Saved entries:
(** When the clock passes, exactly the due tasks become ready: the tasks due by [now]
    leave the heap in heap order (due time, then priority, then key) and join the end of
    the lane of their priority; the tasks due later stay in the heap. *)
Theorem move_due_exact w e now :
  reachable w →
  ∃ moved, due_moved now (markElapsedInFlightWindows e now (w_sched w)) (moveDueTasksToReady e now (w_sched w)) moved ∧
    (∀ l, l ∈ moved ↔ l ∈ s_heap (w_sched w) ∧ item_dueAt (item_at (w_sched w) l) <= now).
Proof.
  intros (F & HW & _)%reachable_at. pose proof (wi_sinv _ _ _ _ HW) as HS.
  pose proof (sinv_markElapsedInFlightWindows F [] e now _ HS) as HS1.
  destruct (markElapsed_frame e now (w_sched w)) as (_ & Eh & _ & _ & Ei). unfold moveDueTasksToReady.
  set (s1 := markElapsedInFlightWindows e now (w_sched w)) in *.
  destruct (moveDue_loop_spec (length (s_heap s1)) F now s1 HS1 ltac:(lia)) as (_ & moved & Hm). exists moved. split; [exact Hm|].
  intros l. rewrite <- Eh, (dm_heap _ _ _ _ Hm), elem_of_app. pose proof (proj2 (proj2 (Ei l))) as Hdue. split.
  - intros Hl. rewrite <- Hdue. split; [by left|by apply (dm_due _ _ _ _ Hm)].
  - intros [[Hl|Hl] Hn]; [done|]. pose proof (dm_rest _ _ _ _ Hm l Hl). lia.
Qed.

Lemma move_due_exact_witness :
  ∃ moved : list loc, length (s_heap s_demo0) = 8%nat ∧ ∀ l, l ∈ moved ↔ l ∈ s_heap s_demo0 ∧ item_dueAt (item_at s_demo0 l) <= t1.
Proof.
  destruct (move_due_exact w_demo0 (env_at t1 [r1; r2]) t1 demo0_reachable) as (moved & _ & H). exists moved.
  split; [vm_compute; reflexivity|exact H].
Defined.

(** ** Completions *)

(** C8: A completion report ends exactly the poll it belongs to.  A report for a task that is
    not in flight, of another run, or from before the dispatch changes nothing; any other
    report takes that one task out of flight and no other. *)
Theorem completion_effect w e c :
  reachable w →
  let s := w_sched w in let s' := handleCompletion e c s in
  if completes e c s
  then in_flight_keys s ≡ₚ comp_Key c :: in_flight_keys s' ∧ comp_Key c ∉ in_flight_keys s' ∧ comp_RunID c = s_runID s
  else s' = s.
Proof.
  intros (F & HW & HF)%reachable_at s s'. pose proof (wi_sinv _ _ _ _ HW) as HS. fold s in HS, HF.
  destruct (completes e c s) eqn:Hc; [|by apply handleCompletion_ignored].
  destruct (sinv_completes F e c s HS Hc) as (ks' & F' & Hks & HS' & Hrun).
  pose proof (in_flight_keys_perm _ _ _ HS') as HF'. rewrite HF, Hks. fold s' in HF'. split_and!; [by rewrite HF'| |done].
  pose proof (sinv_keys_nodup _ _ _ HS) as Hnd. rewrite Hks in Hnd. apply NoDup_cons in Hnd as [Hnd _]. by rewrite HF'.
Qed.

Lemma completion_effect_witness :
  let c := completion_of (item_task (item_at s_demo1 0%nat)) (t1 + Second) in
  completes (env_at t1 []) c s_demo1 = true ∧ comp_Key c ∉ in_flight_keys (handleCompletion (env_at t1 []) c s_demo1).
Proof.
  intros c. assert (Hc : completes (env_at t1 []) c s_demo1 = true) by (vm_compute; reflexivity). split; [exact Hc|].
  pose proof (completion_effect w_demo1 (env_at t1 []) c demo1_reachable) as H.
  change (w_sched w_demo1) with s_demo1 in H. cbv zeta in H. rewrite Hc in H. exact (proj1 (proj2 H)).
Defined.

(** ** Inventory *)

(** C9: A refresh makes the schedule follow the inventory.  It succeeds whenever the
    inventory can be read; afterwards every task an admissible device should have is
    scheduled and enabled, keeping its place if it existed; every other task is gone, or
    only disabled while it is queued or in flight. *)
Theorem refresh_follows_inventory w e now devices :
  reachable w → range_ok e → env_GetDevices e = Ok devices →
  ∃ s', refreshDevices e now (w_sched w) = Ok s' ∧
    ∀ k, status s' k = if decide (k ∈ wanted_keys devices) then scheduled k (status (w_sched w) k) else retired (status (w_sched w) k).
Proof.
  intros (F & HW & _)%reachable_at He Hd. pose proof (wi_sinv _ _ _ _ HW) as HS.
  destruct (refreshDevices e now (w_sched w)) as [s'|err] eqn:Hr.
  - exists s'. split; [done|]. intros k. by eapply refresh_spec.
  - exfalso. unfold refreshDevices in Hr. rewrite Hd in Hr. cbn [result_bind] in Hr.
    destruct (foldl _ _ devices) as [s1 seen], (PolicyFromSettings _ _ _ _ _) as [p ws]. done.
Qed.
(* ===== verification/StateStore.v ===== *)
(** * The live device state store

    [internal/state/health.go] and [internal/state/store.go]: per-metric hysteresis, health
    aggregation, reachability, staleness, and the bounded channel of changes.  A Go map that
    may be [nil] is an empty map: the code only tests its length. *)

From S2P Require Import Prelude GoLib Domain.

(** ** Vocabulary; the [None] constructors are the zero values *)

Inductive HealthStatus := HealthNone | HealthStatusHealthy | HealthStatusWarning | HealthStatusCritical | HealthStatusUnknown.
Inductive ReachabilityStatus := ReachabilityNone | ReachabilityUnknown | ReachabilityUp | ReachabilitySoftDown | ReachabilityHardDown.
Inductive MetricSeverity := MetricSeverityNone | MetricSeverityOK | MetricSeverityWarning | MetricSeverityCritical.
Inductive TriState := TriStateNone | TriStateTrue | TriStateFalse | TriStateUnknown.
Inductive FieldState := FieldStateNone | FieldStateOK | FieldStateMissing | FieldStateError | FieldStateStale.
Inductive PollStatus := PollStatusNone | PollStatusComplete | PollStatusPartial | PollStatusFailed.
Inductive PrimaryHealth :=
| PrimaryHealthNone | PrimaryHealthProbing | PrimaryHealthUpFresh | PrimaryHealthUpStale
| PrimaryHealthSNMPDegraded | PrimaryHealthUnreachable | PrimaryHealthQuarantined.
Inductive RuntimeFlag :=
| FlagDeadlineMissed | FlagOverloaded | FlagBackgroundPending | FlagPartialTelemetry
| FlagDegradedRisk | FlagPersistenceLagging.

• EXERCISE DESCRIPTION: Make a copy of each line in the records that has the word "moveDueTasksToReady".

• WRITTEN ANSWER:
  ∃ moved, due_moved now (markElapsedInFlightWindows e now (w_sched w)) (moveDueTasksToReady e now (w_sched w)) moved ∧
  destruct (markElapsed_frame e now (w_sched w)) as (_ & Eh & _ & _ & Ei). unfold moveDueTasksToReady.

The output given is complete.